### Aim of the exercise:
Can you output the records below exactly as they are written?

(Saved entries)
▬▬▬▬▬▬

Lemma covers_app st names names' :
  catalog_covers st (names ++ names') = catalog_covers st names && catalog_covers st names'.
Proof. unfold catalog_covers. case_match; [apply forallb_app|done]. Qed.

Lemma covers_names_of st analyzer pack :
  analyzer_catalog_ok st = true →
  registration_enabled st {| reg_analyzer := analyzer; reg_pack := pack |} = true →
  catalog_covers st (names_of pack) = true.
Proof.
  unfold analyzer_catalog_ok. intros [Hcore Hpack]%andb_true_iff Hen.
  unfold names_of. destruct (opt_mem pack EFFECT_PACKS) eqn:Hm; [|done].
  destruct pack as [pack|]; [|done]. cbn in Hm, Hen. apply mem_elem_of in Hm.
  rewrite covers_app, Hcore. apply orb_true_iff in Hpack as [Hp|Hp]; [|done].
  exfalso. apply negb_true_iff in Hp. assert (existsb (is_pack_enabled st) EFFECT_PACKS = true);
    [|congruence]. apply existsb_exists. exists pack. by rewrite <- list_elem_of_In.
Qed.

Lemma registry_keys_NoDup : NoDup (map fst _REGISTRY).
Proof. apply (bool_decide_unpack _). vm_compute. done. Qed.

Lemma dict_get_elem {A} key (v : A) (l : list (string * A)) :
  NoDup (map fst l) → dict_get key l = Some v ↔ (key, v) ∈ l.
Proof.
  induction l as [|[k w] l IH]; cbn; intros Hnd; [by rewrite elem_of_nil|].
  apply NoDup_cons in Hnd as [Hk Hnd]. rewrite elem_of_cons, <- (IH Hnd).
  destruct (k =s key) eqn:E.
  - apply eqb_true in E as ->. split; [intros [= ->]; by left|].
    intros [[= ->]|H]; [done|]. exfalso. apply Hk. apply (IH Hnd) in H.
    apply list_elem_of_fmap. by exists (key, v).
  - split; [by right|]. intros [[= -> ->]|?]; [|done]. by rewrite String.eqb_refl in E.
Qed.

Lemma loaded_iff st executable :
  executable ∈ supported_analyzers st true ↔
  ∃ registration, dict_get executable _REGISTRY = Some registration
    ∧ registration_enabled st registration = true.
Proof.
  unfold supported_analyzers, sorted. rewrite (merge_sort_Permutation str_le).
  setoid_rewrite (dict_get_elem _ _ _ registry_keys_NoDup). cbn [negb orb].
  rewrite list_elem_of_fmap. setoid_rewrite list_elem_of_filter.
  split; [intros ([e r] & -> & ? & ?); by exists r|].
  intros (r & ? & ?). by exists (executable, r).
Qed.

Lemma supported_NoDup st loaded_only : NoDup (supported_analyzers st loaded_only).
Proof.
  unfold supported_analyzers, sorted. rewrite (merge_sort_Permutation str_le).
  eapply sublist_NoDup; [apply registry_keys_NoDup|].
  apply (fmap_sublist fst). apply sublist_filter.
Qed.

▬▬▬▬▬▬

### Expected answer:
Lemma covers_app st names names' :
  catalog_covers st (names ++ names') = catalog_covers st names && catalog_covers st names'.
Proof. unfold catalog_covers. case_match; [apply forallb_app|done]. Qed.

Lemma covers_names_of st analyzer pack :
  analyzer_catalog_ok st = true →
  registration_enabled st {| reg_analyzer := analyzer; reg_pack := pack |} = true →
  catalog_covers st (names_of pack) = true.
Proof.
  unfold analyzer_catalog_ok. intros [Hcore Hpack]%andb_true_iff Hen.
  unfold names_of. destruct (opt_mem pack EFFECT_PACKS) eqn:Hm; [|done].
  destruct pack as [pack|]; [|done]. cbn in Hm, Hen. apply mem_elem_of in Hm.
  rewrite covers_app, Hcore. apply orb_true_iff in Hpack as [Hp|Hp]; [|done].
  exfalso. apply negb_true_iff in Hp. assert (existsb (is_pack_enabled st) EFFECT_PACKS = true);
    [|congruence]. apply existsb_exists. exists pack. by rewrite <- list_elem_of_In.
Qed.

Lemma registry_keys_NoDup : NoDup (map fst _REGISTRY).
Proof. apply (bool_decide_unpack _). vm_compute. done. Qed.

Lemma dict_get_elem {A} key (v : A) (l : list (string * A)) :
  NoDup (map fst l) → dict_get key l = Some v ↔ (key, v) ∈ l.
Proof.
  induction l as [|[k w] l IH]; cbn; intros Hnd; [by rewrite elem_of_nil|].
  apply NoDup_cons in Hnd as [Hk Hnd]. rewrite elem_of_cons, <- (IH Hnd).
  destruct (k =s key) eqn:E.
  - apply eqb_true in E as ->. split; [intros [= ->]; by left|].
    intros [[= ->]|H]; [done|]. exfalso. apply Hk. apply (IH Hnd) in H.
    apply list_elem_of_fmap. by exists (key, v).
  - split; [by right|]. intros [[= -> ->]|?]; [|done]. by rewrite String.eqb_refl in E.
Qed.

Lemma loaded_iff st executable :
  executable ∈ supported_analyzers st true ↔
  ∃ registration, dict_get executable _REGISTRY = Some registration
    ∧ registration_enabled st registration = true.
Proof.
  unfold supported_analyzers, sorted. rewrite (merge_sort_Permutation str_le).
  setoid_rewrite (dict_get_elem _ _ _ registry_keys_NoDup). cbn [negb orb].
  rewrite list_elem_of_fmap. setoid_rewrite list_elem_of_filter.
  split; [intros ([e r] & -> & ? & ?); by exists r|].
  intros (r & ? & ?). by exists (executable, r).
Qed.

Lemma supported_NoDup st loaded_only : NoDup (supported_analyzers st loaded_only).
Proof.
  unfold supported_analyzers, sorted. rewrite (merge_sort_Permutation str_le).
  eapply sublist_NoDup; [apply registry_keys_NoDup|].
  apply (fmap_sublist fst). apply sublist_filter.
Qed.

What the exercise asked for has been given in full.